A new technology that analyzes exhaled breath could one day diagnose stomach cancer in a matter of minutes. The test interprets patients’ “breath prints” — unique patterns of molecules that we breathe in and out everyday and reflect conditions in the body. Similar tests have already been developed to detect other types of cancer, but scientists say the method is especially important for stomach or gastric cancer because of the disease’s relatively low profile in the West.
In a study published in the journal Gut, a group of scientists led by Hossam Haick tested breath samples from 484 Latvians. Close to a hundred of these people had been diagnosed with stomach cancer but hadn’t started treatment, while the rest were sorted into groups by their risk for developing the cancer. The breath test — known as a “nanoarray analysis” — was 92 percent accurate when it came to identifying patients with cancer among symptomatic and non-symptomatic patients. The scientists involved say it could replace the more invasive methods currently used to identify the disease.
Stomach cancer can only be cured with invasive methods like surgery, and even then, only if doctors recognize it early. While stomach cancer is the fifth most common type of cancer globally, it’s only the 16th most common in the US. (This is due to a clutch of factors, including, but not limited to, diet and the presence of common bacteria named Helicobacter pylori.) Usually by the time it’s identified, the cancer has already spread to other parts of the body. This means that in the US, for example, only 28 percent of individuals with the disease survive five years after diagnosis. Only two countries —Japan and South Korea — currently screen for stomach cancer, mostly because the disease isn’t as common in the West.
Approximately two-thirds of gastric cancer cases are diagnosed late, says Marcis Leja, one of the scientists behind the new screening method. Globally, he says, there are close to a million new cases every year, and that as cancers go, it’s quite a “neglected” problem. Current screening methods involve inserting a camera down the throat into the stomach. However, if individuals don’t have any symptoms for the disease, then they’ll be unlikely to want to undergo these sorts of invasive examinations, says Leja.

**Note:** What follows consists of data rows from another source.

(** * Stream engine: supervisor, async reader and shutdown

    A shallow embedding of the stream supervisor ([internal/stream/type.go])
    and of the asynchronous reader adapter ([AsyncReader]) together with the
    properties of the engine specification that concern them.

    Conventions.
    - A Go [error] is an [option error]; [None] is [nil].
    - [time.Duration] is a signed 64-bit count of nanoseconds, kept in [Z]
      with the wrap-around of Go's arithmetic written out.
    - Collaborators behind interfaces (layers, connectors, the clock) answer
      through an environment; every call and its answer is appended to a
      chronological history. *)

From Stdlib Require Import ZArith List String Ascii Bool Lia.
Import ListNotations.
Open Scope Z_scope.

(** ** Durations *)

Module Time.

Definition Duration := Z.

Definition minDuration : Duration := - 2 ^ 63.
Definition maxDuration : Duration := 2 ^ 63 - 1.

Definition in64 (d : Z) : Prop := minDuration <= d <= maxDuration.

(** Two's complement reduction of a mathematical integer to int64. *)
Definition wrap64 (z : Z) : Duration := (z + 2 ^ 63) mod 2 ^ 64 - 2 ^ 63.

(** Saturation, as [Time.Sub] does for differences out of range. *)
Definition sat64 (z : Z) : Duration := Z.max minDuration (Z.min maxDuration z).

(** [a - b] on int64. *)
Definition sub (a b : Duration) : Duration := wrap64 (a - b).

(** [a / b] on int64: Go truncates toward zero. *)
Definition div (a b : Duration) : Duration := wrap64 (Z.quot a b).

Definition Nanosecond : Duration := 1.
Definition Millisecond : Duration := 1000000.
Definition Second : Duration := 1000000000.

(** [time.After d]: the delay after which the timer's channel is ready.
    A timer with a duration that is not positive fires immediately. *)
Definition After (d : Duration) : Z := Z.max 0 d.

End Time.

(** ** Component errors *)

Inductive error : Type :=
| ErrTimeout
| ErrTypeClosed
| ErrNotConnected
| ErrOther (msg : string).

Definition error_eqb (a b : error) : bool :=
  match a, b with
  | ErrTimeout, ErrTimeout => true
  | ErrTypeClosed, ErrTypeClosed => true
  | ErrNotConnected, ErrNotConnected => true
  | ErrOther x, ErrOther y => String.eqb x y
  | _, _ => false
  end.

(** [err == sentinel] for a possibly nil [err]. *)
Definition err_is (err : option error) (sentinel : error) : bool :=
  match err with
  | Some e => error_eqb e sentinel
  | None => false
  end.

Definition is_nil {A} (x : option A) : bool :=
  match x with Some _ => false | None => true end.

(** ** The stream supervisor *)

Module Stream.

Inductive Layer : Type := Input | Buffer | Pipeline | Output.

Definition Layer_eqb (a b : Layer) : bool :=
  match a, b with
  | Input, Input | Buffer, Buffer | Pipeline, Pipeline | Output, Output => true
  | _, _ => false
  end.

(** A transaction channel is named after the layer that produces on it. *)
Inductive Chan : Type := TransactionChan (producer : Layer).

Inductive Level : Type := LInfo | LError | LDebug.

(** Calls made by the supervisor, with the collaborator's answer. *)
Inductive Event : Type :=
| ENew (l : Layer) (r : option error)
| EConsume (l : Layer) (c : Chan) (r : option error)
| EConnected (l : Layer) (b : bool)
| ECloseAsync (l : Layer)
| EStopConsuming (l : Layer)
| EWaitForClose (l : Layer) (d : Time.Duration) (r : option error)
| ENow (t : Z)
| ESince (d : Time.Duration)
| ELog (lvl : Level) (msg : string)
| ELogErr (msg : string) (e : error)
| EStackDump
| EGoWatchClose
| ERegisterEndpoint (path : string).

Definition History := list Event.

(** Answers of the collaborators, each a function of what happened so
    far. *)
Record Env : Type := {
  construct : History -> Layer -> option error;
  consume : History -> Layer -> Chan -> option error;
  is_connected : History -> Layer -> bool;
  wait_for_close : History -> Layer -> Time.Duration -> option error;
  clock : History -> Z
}.

Record BufferConfig : Type := { Type_ : string }.
Record PipelineConfig : Type := { Processors : list string }.
Record Config : Type := {
  InputConf : string;
  BufferConf : BufferConfig;
  PipelineConf : PipelineConfig;
  OutputConf : string
}.

(** [stream.Type]; a layer field is [true] when the interface value is
    not nil. *)
Record StreamType : Type := {
  conf : Config;
  inputLayer : bool;
  bufferLayer : bool;
  pipelineLayer : bool;
  outputLayer : bool
}.

Definition set_layer (l : Layer) (b : bool) (t : StreamType) : StreamType :=
  match l with
  | Input => {| conf := conf t; inputLayer := b; bufferLayer := bufferLayer t;
                pipelineLayer := pipelineLayer t; outputLayer := outputLayer t |}
  | Buffer => {| conf := conf t; inputLayer := inputLayer t; bufferLayer := b;
                 pipelineLayer := pipelineLayer t; outputLayer := outputLayer t |}
  | Pipeline => {| conf := conf t; inputLayer := inputLayer t; bufferLayer := bufferLayer t;
                   pipelineLayer := b; outputLayer := outputLayer t |}
  | Output => {| conf := conf t; inputLayer := inputLayer t; bufferLayer := bufferLayer t;
                 pipelineLayer := pipelineLayer t; outputLayer := b |}
  end.

(** [http.ResponseWriter]: the status line is fixed by the first of
    [WriteHeader] and [Write]. *)
Record ResponseWriter : Type := { statusCode : option Z; body : string }.

Definition StatusOK : Z := 200.
Definition StatusServiceUnavailable : Z := 503.

(** The line feed that ends each line of a response body. *)
Definition newline : string := String (ascii_of_nat 10) EmptyString.

Definition freshWriter : ResponseWriter := {| statusCode := None; body := EmptyString |}.

Definition WriteHeader (c : Z) (w : ResponseWriter) : ResponseWriter :=
  match statusCode w with
  | Some _ => w
  | None => {| statusCode := Some c; body := body w |}
  end.

Definition Write (b : string) (w : ResponseWriter) : ResponseWriter :=
  let w' := WriteHeader StatusOK w in
  {| statusCode := statusCode w'; body := (body w' ++ b)%string |}.

(** The status a client observes. *)
Definition status (w : ResponseWriter) : Z :=
  match statusCode w with Some c => c | None => StatusOK end.

(** *** The supervisor's monad: a history threaded through the calls *)

Definition M (A : Type) : Type := History -> A * History.

Definition ret {A} (x : A) : M A := fun h => (x, h).

Definition bind {A B} (m : M A) (k : A -> M B) : M B :=
  fun h => let (x, h') := m h in k x h'.

Definition emit (e : Event) : M unit := fun h => (tt, h ++ [e]).

(** [if err = m; err != nil { return }], then the rest. *)
Definition orReturn (m : M (option error)) (k : M (option error)) : M (option error) :=
  bind m (fun err => match err with Some e => ret (Some e) | None => k end).

Declare Scope stream_scope.
Delimit Scope stream_scope with stream.
Notation "x <- m ;; k" := (bind m (fun x => k))
  (at level 61, m at next level, right associativity) : stream_scope.
Notation "m ;; k" := (bind m (fun _ => k))
  (at level 61, right associativity) : stream_scope.
Notation "m >>? k" := (orReturn m k)
  (at level 61, right associativity) : stream_scope.
Local Open Scope stream_scope.

Section Supervisor.

Variable env : Env.

Definition NewLayer (l : Layer) : M (option error) :=
  fun h => let r := construct env h l in (r, h ++ [ENew l r]).

Definition Consume (l : Layer) (c : Chan) : M (option error) :=
  fun h => let r := consume env h l c in (r, h ++ [EConsume l c r]).

Definition Connected (l : Layer) : M bool :=
  fun h => let b := is_connected env h l in (b, h ++ [EConnected l b]).

Definition CloseAsync (l : Layer) : M unit := emit (ECloseAsync l).

Definition StopConsuming (l : Layer) : M unit := emit (EStopConsuming l).

Definition WaitForClose (l : Layer) (d : Time.Duration) : M (option error) :=
  fun h => let r := wait_for_close env h l d in (r, h ++ [EWaitForClose l d r]).

Definition Now : M Z :=
  fun h => let t := clock env h in (t, h ++ [ENow t]).

Definition Since (started : Z) : M Time.Duration :=
  fun h => let d := Time.sat64 (clock env h - started) in (d, h ++ [ESince d]).

(** [remaining = timeout - time.Since(started);
     if remaining < 0 { return ErrTimeout };
     if err = l.WaitForClose(remaining); err != nil { return }] *)
Definition waitRemaining (l : Layer) (timeout : Time.Duration) (started : Z)
  : M (option error) :=
  elapsed <- Since started ;;
  let remaining := Time.sub timeout elapsed in
  if remaining <? 0 then ret (Some ErrTimeout)
  else WaitForClose l remaining.

(** *** Readiness *)

Definition healthCheck (w : ResponseWriter) : M ResponseWriter :=
  inputConnected <- Connected Input ;;
  outputConnected <- Connected Output ;;
  if inputConnected && outputConnected then
    ret (Write "OK" w)
  else
    let w := WriteHeader StatusServiceUnavailable w in
    let w := if negb inputConnected
             then Write ("input not connected" ++ newline) w else w in
    let w := if negb outputConnected
             then Write ("output not connected" ++ newline) w else w in
    ret w.

(** Go's [&&] does not evaluate its right operand when the left one is
    false. *)
Definition IsReady : M bool :=
  i <- Connected Input ;;
  if i then Connected Output else ret false.

(** *** Construction and wiring *)

Definition start (t : StreamType) : M (option error * StreamType) :=
  err <- NewLayer Input ;;
  let t := set_layer Input (is_nil err) t in
  match err with Some e => ret (Some e, t) | None =>
  bufferStep <-
    (if negb (String.eqb (Type_ (BufferConf (conf t))) "none") then
       err <- NewLayer Buffer ;;
       ret (err, set_layer Buffer (is_nil err) t)
     else ret (None, t)) ;;
  let '(err, t) := bufferStep in
  match err with Some e => ret (Some e, t) | None =>
  pipelineStep <-
    (if 0 <? Z.of_nat (List.length (Processors (PipelineConf (conf t)))) then
       err <- NewLayer Pipeline ;;
       ret (err, set_layer Pipeline (is_nil err) t)
     else ret (None, t)) ;;
  let '(err, t) := pipelineStep in
  match err with Some e => ret (Some e, t) | None =>
  err <- NewLayer Output ;;
  let t := set_layer Output (is_nil err) t in
  match err with Some e => ret (Some e, t) | None =>
  let nextTranChan := TransactionChan Input in
  chained <-
    (if bufferLayer t then
       err <- Consume Buffer nextTranChan ;;
       ret (err, TransactionChan Buffer)
     else ret (None, nextTranChan)) ;;
  let '(err, nextTranChan) := chained in
  match err with Some e => ret (Some e, t) | None =>
  chained <-
    (if pipelineLayer t then
       err <- Consume Pipeline nextTranChan ;;
       ret (err, TransactionChan Pipeline)
     else ret (None, nextTranChan)) ;;
  let '(err, nextTranChan) := chained in
  match err with Some e => ret (Some e, t) | None =>
  err <- Consume Output nextTranChan ;;
  match err with Some e => ret (Some e, t) | None =>
  emit EGoWatchClose ;;
  ret (None, t)
  end end end end end end end.

(** [New]: a stream with no layer yet is started and, when that
    succeeds, its readiness check is registered. *)
Definition New (c : Config) : M (option StreamType * option error) :=
  let t := {| conf := c; inputLayer := false; bufferLayer := false;
              pipelineLayer := false; outputLayer := false |} in
  started <- start t ;;
  match fst started with
  | Some e => ret (None, Some e)
  | None => emit (ERegisterEndpoint "/ready") ;; ret (Some (snd started), None)
  end.

(** *** Shutdown *)

Definition StopGracefully (t : StreamType) (timeout : Time.Duration)
  : M (option error) :=
  CloseAsync Input ;;
  started <- Now ;;
  WaitForClose Input timeout >>?
  (if bufferLayer t then
     StopConsuming Buffer ;;
     waitRemaining Buffer timeout started
   else ret None) >>?
  (if pipelineLayer t then
     CloseAsync Pipeline ;;
     waitRemaining Pipeline timeout started
   else ret None) >>?
  (CloseAsync Output ;;
   waitRemaining Output timeout started) >>?
  ret None.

He adds that the new breath analysis method is cheaper, faster, and easier to perform than existing methods.
To take the test, patients simply exhale into a tube, with this sample fed over a series of sensors. These sensors are made of two components — an organic film that reacts to the presence of certain molecules, and a second layer that converts this reaction into an electrical signal. In the future, say Haick and Leja, these sensors will be built directly into the breathing tube, allowing doctors to administer the test like a breathalyzer, with the procedure taking only minutes.
Although this may sound like a roundabout way to examine what’s going on inside the body, these sorts of tests have actually been in use since Roman times. Liver failure, for example, meant the breath had a fishy odor, while diabetes was associated with a sweet, acetone smell.
To test the new technology though, scientists were using more than just their sense of smell. To verify the findings of the nanoarray analysis, the breath samples were also examined using mass spectrometry. This process can accurately identify different chemicals, but is too expensive and time-consuming to be used to screen for cancer. Instead, the mass spectrometry allowed the scientists to create a template of what patterns of molecules the nanoarray analysis had to look for. “The [breath test] doesn’t identify particular substances,” Leja explains. “Instead it allows us to identify the pattern. It’s taught to discriminate between disease and non-disease and other cases.”
While the scientists involved described the test’s accuracy as “excellent,” the technology did have a 2 percent rate of false positives (that is, in 2 percent of cases it said the patient had cancer when they didn’t). However, the nanoarray analysis also proved adept at identifying precancerous stomach conditions. “Identification of high-risk conditions is a secondary task, although from the clinical point could be even sometimes more important,” Leja says.
“It has a lot of promise but it’s very preliminary,” said Dr. Jean-Marie Houghton, a spokesperson for the American Gastroenterological Association from the University of Massachusetts Medical School. “It needs to be tested out in larger and more diverse populations, but as an early go it’s very encouraging.”
But breath analysis won’t become widespread unless it’s accurate among large portions of the population, Houghton says. It’s likelier that the test would become a supplementary tool, deployed in situations where patients’ environmental conditions or genetic disposition suggests they might be at risk of having stomach cancer, but when they don’t actually show any symptoms. “If you wouldn’t otherwise be doing an endoscopy, I can see this being very useful,” says Houghton.
Leja, Haick, and the rest of their team led by the doctorate student Haitham Amal are already working on the next generation of the device. “Definitely we have to prove that the study works in other populations, and that will take a couple of years even in an optimistic scenario,” says Leja. “But in absolute figures, gastric cancer is not going to decline in the foreseeable future.”